There is nothing like learning from mistakes and experience. Strategy and process design is best grounded in the reality of experience. I would like to share a real story of an incident that I remember to often when looking at plans and remind myself that there is always more than the obvious to learn when things go wrong. On the surface this story has one key learning point but digging deeper revealed three.
A major trading organisation data centre loses their air con system to one of the two chillers that cool the data centre. Most people even in IT are not aware that air con is as fundamental as power in data centres. Put simply, 10,000 servers produce a lot of heat. In this case the temperature in the cabinets furthest from the working units reached 120 degrees Celsius – despite emergency fans being added to circulate the air and direct the hot air to the cooler end. 120 degrees – oven temperature! To keep temperatures down all non essential systems had to be shut down, all live BCP running was removed to reduce load and as many as possible MIS and other non core transaction processing systems had to be shut down; as the incident constitutes an emergency.

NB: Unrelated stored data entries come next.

(* ===== verification/ProvidersFacts.v ===== *)
(** * Properties of the providers

    Listing the services of the cluster never panics; what the multicluster
    client writes into annotations the fsm provider reads back; and which
    clusters an active-active policy really restricts. *)

From S2P Require Import Prelude Identity Service Core Api MeshConfig Net K8s K8sClient K8sClientFacts Catalog.
From S2P Require Import Multicluster Providers.
Import Identity.Identity Service.Service Api.Api Net.Net K8s.K8s K8sClient.K8sClient Catalog.Catalog.
Import K8sClientFacts.K8sClientFacts Multicluster.Multicluster Providers.Providers.
#[local] Open Scope Z_scope.

Module ProvidersFacts.

(** ** The kube provider over the Kubernetes client *)

Section kube.
Context {MS : MapSet} {LM : LabelMatch} {MR : MapRange}.
Context (decode : K8sService → string → MicroSvcMeta) (c : client) (cfg : Configurator).

(** Listing the services of the mesh never panics, although the
    translation of a connector service dereferences its namespace: whatever
    the informers hold, it returns, and every mesh service is a port of a
    service of a monitored namespace that is not excluded. *)
Theorem list_services_total :
  StoreLaws ns_Name (inf_Namespace c) →
  ∃ l, kube_ListServices decode (client_Controller c) cfg = Ret l ∧
    ∀ m, m ∈ l → ∃ svc, svc ∈ informers_List (inf_Service c) ∧ isExclusionService c svc = false ∧
      kube_IsMonitoredNamespace c (Namespace m) = true ∧ Namespace m = k8s_Namespace svc ∧
      ∃ p, p ∈ k8s_Ports svc ∧ Port m = uint16 (svp_Port p).
Proof.
  intros Hl. unfold kube_ListServices.
  set (services := List.filter _ (kc_ListServices (client_Controller c) true true)).
  assert (∀ svc, svc ∈ services → svc ∈ ListServices c true true) as Hsub
    by (intros svc Hs; by apply elem_of_lfilter in Hs as [? _]).
  clearbody services. cut (∀ acc, ∃ l,
    gofold (λ l svc, m ← ServiceToMeshServices decode (client_Controller c) (GetConnectorLb cfg) svc; Ret (l ++ m))
      acc services = Ret l ∧ ∀ m, m ∈ l → m ∈ acc ∨ ∃ svc, svc ∈ informers_List (inf_Service c) ∧
      isExclusionService c svc = false ∧ kube_IsMonitoredNamespace c (Namespace m) = true ∧
      Namespace m = k8s_Namespace svc ∧ ∃ p, p ∈ k8s_Ports svc ∧ Port m = uint16 (svp_Port p)).
  { intros Hcut. destruct (Hcut []) as (l & Hr & Hm). exists l. split; [done|].
    intros m [?%not_elem_of_nil|?]%Hm; done. }
  induction services as [|svc services IH]; intros acc; [exists acc; auto|].
  pose proof (Hsub svc ltac:(by left)) as Hsvc. apply elem_of_ListServices in Hsvc as (Hin & Hmon & Hex).
  destruct (ServiceToMeshServices_total decode c (GetConnectorLb cfg) svc Hl Hmon) as [ms Hms].
  destruct (IH ltac:(intros; apply Hsub; by right) (acc ++ ms)) as (l & Hr & Hm).
  exists l. simpl. rewrite Hms. simpl. split; [done|].
  intros m [[Hm1|Hm1]%elem_of_app|?]%Hm; [by left| |by right].
  destruct (ServiceToMeshServices_named decode c _ _ _ _ Hms Hm1) as (E & _ & p & Hp & Hport & _).
  right. exists svc. rewrite E. eauto 10.
Qed.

Most people plan for fail-over, but they don’t plan for staged shut-down. Planning for this was never part of the BCP but I would say that it should be.
The cause of the failure was a loss of power lines to one of the chillers. In theory one chiller should have been enough – it clearly was not. In theory there were two power lines to both chillers but the redundancy promised was not there. The moral of the story is check everything for real before it happens – don’t take the suppliers’ word for it – check it and double check it. The second moral is that partial emergencies are more common than the big disaster; planning for a partial shut down and knowing what can be safely switched off in what order is a critical part of BCP that is often overlooked. One more thing to remember is that everything must be redundant to guarantee live running, dual lines, dual power, dual chillers, dual power to the chillers – the list is almost endless.
An addendum to the story was that in the ensuing six months sporadic failures were common from the overheated equipment – in the end 50% of all the servers in the centre had to be renewed. The contract with the data centre provider was not clear enough to cover this kind of event so the bank paid even though it is arguable that the provider was at fault. Simple steps can be taken to avoid this kind of catastrophe, don’t let it happen to you!